RECORD EXCERPTS —

(* ===== verification/Deopt.v ===== *)
(** * Deoptimization and page reclamation ([src/src/deopt/deopt.cpp]), with the
      threads that run compiled code ([malloc] in [src/src/trace/trampoline.cpp])

    A guard failure reverts the dispatch entry and queues the page; the background
    thread drains the queue, stamps each page with the epoch, and unmaps it once
    every registered thread has passed a later safe point.  The model interleaves
    the threads' steps with the background thread's.  What it asks of the dispatch
    table is the interface [RoutineTable]; [Dispatch] implements it. *)

From S2P Require Import Prelude Common.
From S2P Require Dispatch.

(** ** The dispatch table as seen by its clients *)

Class RoutineTable (D : Type) := {
  rt_ok : D -> Prop;
  rt_empty : D;
  rt_install : CallSiteID -> ptr -> D -> res D;
  rt_revert : CallSiteID -> D -> D;
  rt_lookup : CallSiteID -> D -> ptr;
  rt_generation : D -> Z;
}.

(** A table maps non-zero sites to routines, and its generation changes whenever
    the map does. *)
Class RoutineTableLaws (D : Type) `{RoutineTable D} := {
  empty_law : rt_ok rt_empty ∧ rt_generation rt_empty = 1 ∧ ∀ id, id ≠ 0 -> rt_lookup id rt_empty = 0;
  install_law s s' id f :
    rt_ok s -> id ≠ 0 -> rt_install id f s = Ok s' ->
    rt_ok s' ∧ rt_generation s' = u64 (rt_generation s + 1) ∧
    ∀ id', id' ≠ 0 -> rt_lookup id' s' = if decide (id' = id) then f else rt_lookup id' s;
  revert_law s id :
    rt_ok s -> id ≠ 0 ->
    rt_ok (rt_revert id s) ∧
    (rt_generation (rt_revert id s) = u64 (rt_generation s + 1) ∨
     rt_revert id s = s ∧ rt_lookup id s = 0) ∧
    ∀ id', id' ≠ 0 -> rt_lookup id' (rt_revert id s) = if decide (id' = id) then 0 else rt_lookup id' s;
}.

#[export] Instance dispatch_table : RoutineTable Dispatch.state := {
  rt_ok s := Dispatch.wf (Dispatch.g_table s);
  rt_empty := Dispatch.init;
  rt_install := Dispatch.install;
  rt_revert := Dispatch.revert;
  rt_lookup := Dispatch.lookup;
  rt_generation := Dispatch.generation;
}.

#[export] Instance dispatch_table_laws : RoutineTableLaws Dispatch.state.
Proof.
  split; simpl.
  - destruct Dispatch.init_represents as [Hw Hl]. split_and!; [done|done|].
    intros id Hid. by rewrite Hl.
  - intros s s' id f Hok Hid E. by eapply Dispatch.install_spec.
  - intros s id Hok Hid. destruct (Dispatch.revert_spec id s Hok Hid) as [Hw Hl].
    split_and!; [done| |done]. unfold Dispatch.revert, Dispatch.generation, Dispatch.lookup.
    destruct (Dispatch.find (Dispatch.g_table s) id) as [k|]; [|by right].
    destruct (_ =? id); simpl; [by left|by right].
Qed.

(** ** State *)

Record DequeuedDeopt := mkDeopt { dq_id : CallSiteID; dq_page : ptr; dq_reason : DeoptReason }.
Record PendingReclaim := mkPending { p_page : ptr; p_epoch : Z }.

Definition MAX_PENDING : nat := 256.
Definition DEOPT_QUEUE_CAP : nat := 256.

(** Where a thread is in [malloc]: outside; past the safe point; with the
    generation read; in the routine's page; in [handle], after the revert. *)
Inductive activity :=
  | Idle
  | Entered (id : CallSiteID)
  | Dispatching (id : CallSiteID) (cur_gen : Z)
  | Running (page : ptr)
  | Handling (page : ptr) (reason : DeoptReason).

Record thread := mkThread {
  tl_safe_point_counter : Z;
  tl_ic_id : CallSiteID;
  tl_ic_fn : ptr;
  tl_ic_gen : Z;
  doing : activity;
}.
Definition thread0 : thread := mkThread 0 0 0 0 Idle.

(** The registered threads are the keys of [epochs]; [baked] gives the site whose
    id the code of a page holds, or held when the page was last mapped; [resets]
    are the calls of [reset_call_site], newest first. *)
Record state (D : Type) := mkState {
  table : D;
  g_epoch : Z;
  g_deopt_queue : list DequeuedDeopt;
  g_pending : list PendingReclaim;
  epochs : gmap Z Z;
  threads : gmap Z thread;
  mapped : gset ptr;
  baked : gmap ptr CallSiteID;
  resets : list (CallSiteID * DeoptReason);
}.
Arguments mkState {D} _ _ _ _ _ _ _ _ _.
Arguments table {D} _.
Arguments g_epoch {D} _.
Arguments g_deopt_queue {D} _.
Arguments g_pending {D} _.
Arguments epochs {D} _.
Arguments threads {D} _.
Arguments mapped {D} _.
Arguments baked {D} _.
Arguments resets {D} _.

Section Deopt.
Context {D : Type} `{RoutineTable D}.

Definition init : state D := mkState rt_empty 0 [] [] ∅ ∅ ∅ ∅ [].

Definition thr (t : Z) (s : state D) : thread := default thread0 (threads s !! t).
Definition set_thr (t : Z) (th : thread) (s : state D) : state D :=
  mkState (table s) (g_epoch s) (g_deopt_queue s) (g_pending s) (epochs s) (<[t := th]> (threads s))
    (mapped s) (baked s) (resets s).
Definition set_doing (t : Z) (a : activity) (s : state D) : state D :=
  let th := thr t s in
  set_thr t (mkThread (tl_safe_point_counter th) (tl_ic_id th) (tl_ic_fn th) (tl_ic_gen th) a) s.

(** The pages a deopt that is not yet through names: one being handled, one in the
    queue, one pending. *)
Definition handled (th : thread) : option ptr :=
  match doing th with Handling page _ => Some page | _ => None end.
Definition in_hand (m : gmap Z thread) : list ptr := omap handled (map_to_list m).*2.
Definition records (s : state D) : list ptr :=
  (dq_page <$> g_deopt_queue s) ++ (p_page <$> g_pending s) ++ in_hand (threads s).

(** ** Operations *)

(** [mark_safe_point], registration included. *)
Definition mark_safe_point (t : Z) (s : state D) : state D :=
  mkState (table s) (g_epoch s) (g_deopt_queue s) (g_pending s) (<[t := g_epoch s]> (epochs s))
    (threads s) (mapped s) (baked s) (resets s).

(** The two halves of [handle]: the revert, and the queue under its mutex. *)
Definition handle_revert (id : CallSiteID) (s : state D) : state D :=
  mkState (rt_revert id (table s)) (g_epoch s) (g_deopt_queue s) (g_pending s) (epochs s) (threads s)
    (mapped s) (baked s) (resets s).
Definition handle_enqueue (id : CallSiteID) (page : ptr) (reason : DeoptReason) (s : state D) : state D :=
  if (length (g_deopt_queue s) <? DEOPT_QUEUE_CAP)%nat
  then mkState (table s) (g_epoch s) (g_deopt_queue s ++ [mkDeopt id page reason]) (g_pending s)
         (epochs s) (threads s) (mapped s) (baked s) (resets s)
  else s.
Definition handle (g_enabled : bool) (id : CallSiteID) (page : ptr) (reason : DeoptReason) (s : state D)
  : state D :=
  if g_enabled then handle_enqueue id page reason (handle_revert id s) else s.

EXERCISE INSTRUCTIONS — In the entries above, find each line with the word "export" and copy it.

COMPLETED TASK —
#[export] Instance dispatch_table : RoutineTable Dispatch.state := {
#[export] Instance dispatch_table_laws : RoutineTableLaws Dispatch.state.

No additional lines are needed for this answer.